Records for this task START
Lemma filter_sorted {A} (R : A → A → Prop) (f : A → bool) l :
  StronglySorted R l → StronglySorted R (List.filter f l).
Proof.
  induction 1 as [|x l Hl IH Hx]; cbn [List.filter]; [constructor|].
  destruct (f x); [|done]. constructor; [done|].
  rewrite Forall_forall in *. intros y Hy%list_elem_of_In%filter_In.
  apply Hx, list_elem_of_In, Hy.
Qed.

Lemma fmap_sorted {A B} (R : A → A → Prop) (R' : B → B → Prop) (f : A → B) l :
  (∀ a b, R a b → R' (f a) (f b)) →
  StronglySorted R l → StronglySorted R' (f <$> l).
Proof.
  intros HR. induction 1 as [|x l Hl IH Hx]; cbn; constructor; [done|].
  apply Forall_fmap. eapply Forall_impl; [exact Hx|]. intros y. apply HR.
Qed.

Lemma filter_Permutation {A} (f : A → bool) (l l' : list A) :
  l ≡ₚ l' → List.filter f l ≡ₚ List.filter f l'.
Proof.
  induction 1 as [|x l l' _ IH|x y l|l l' l'' _ IH1 _ IH2]; cbn [List.filter].
  - done.
  - destruct (f x); by rewrite IH.
  - destruct (f x), (f y); try done. apply perm_swap.
  - by etransitivity.
Qed.

Lemma filter_filter_andb {A} (f g : A → bool) l :
  List.filter g (List.filter f l) = List.filter (λ x, f x && g x) l.
Proof.
  induction l as [|x l IH]; [done|]. cbn [List.filter].
  destruct (f x); cbn [List.filter andb]; [|done]. destruct (g x); by rewrite IH.
Qed.

(** The entries under a name are in date order. *)
Lemma format_entries_sorted since until g :
  StronglySorted (λ a b, MetricData.date a ≤ MetricData.date b)
    (format_entries since until g).
Proof.
  unfold format_entries.
  apply (fmap_sorted (key_le KubeMetric.date Z.ltb)).
  { unfold key_le. intros a b Hab. cbn. lia. }
  apply filter_sorted, sorted_by_sorted; [apply Z_ltb_asym|apply Z_ltb_cotrans].
Qed.

(** They are the entries of the group that pass the condition. *)
Lemma format_entries_Permutation since until g :
  format_entries since until g ≡ₚ
  KubeMetricsSerializer_data <$> List.filter (in_window since until) g.
Proof.
  unfold format_entries. apply fmap_Permutation, filter_Permutation, sorted_by_Permutation.
Qed.

(** A name is a key of the result exactly when a metric bears it. *)
Lemma format_result_keys metrics since until n :
  is_Some (format_result metrics since until !! n) ↔
  ∃ m, m ∈ metrics ∧ KubeMetric.name m = n.
Proof.
  rewrite format_result_lookup.
  destruct (List.filter _ metrics) as [|y f] eqn:Hf.
  - split; [by intros [? ?]|]. intros (m & Hm & Hn). exfalso.
    assert (In m (List.filter (has_key KubeMetric.name n) metrics)) as Hin.
    { apply filter_In. split; [by apply list_elem_of_In|].
      unfold has_key. by apply String.eqb_eq. }
    by rewrite Hf in Hin.
  - split; [|by eexists]. intros _.
    assert (In y (List.filter (has_key KubeMetric.name n) metrics)) as Hin
      by (rewrite Hf; by left).
    apply filter_In in Hin as [Hin Hk]. exists y. split; [by apply list_elem_of_In|].
    by apply String.eqb_eq.
Qed.

(** The list under a name: in date order, of that name only, and made of
    the metrics of that name that pass the condition. *)
Lemma format_result_entries metrics since until n l :
  format_result metrics since until !! n = Some l →
  StronglySorted (λ a b, MetricData.date a ≤ MetricData.date b) l ∧
  Forall (λ e, MetricData.name e = n) l ∧
  l ≡ₚ KubeMetricsSerializer_data <$>
         List.filter (λ m, has_key KubeMetric.name n m && in_window since until m) metrics.
Proof.
  rewrite format_result_lookup.
  destruct (List.filter _ metrics) as [|y f] eqn:Hf; [done|].
  intros [= <-]. rewrite <- Hf. split; [apply format_entries_sorted|]. split.
  - rewrite format_entries_Permutation, filter_filter_andb.
    apply Forall_fmap, Forall_forall.
    intros m [_ Hm]%list_elem_of_In%filter_In. cbn.
    apply andb_true_iff in Hm as [Hm _]. by apply String.eqb_eq.
  - by rewrite format_entries_Permutation, filter_filter_andb.
Qed.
Records for this task END
Problem statement:
Find every line in the records that has the word "Prop". Copy those lines.

Response box:
Lemma filter_sorted {A} (R : A → A → Prop) (f : A → bool) l :
Lemma fmap_sorted {A B} (R : A → A → Prop) (R' : B → B → Prop) (f : A → B) l :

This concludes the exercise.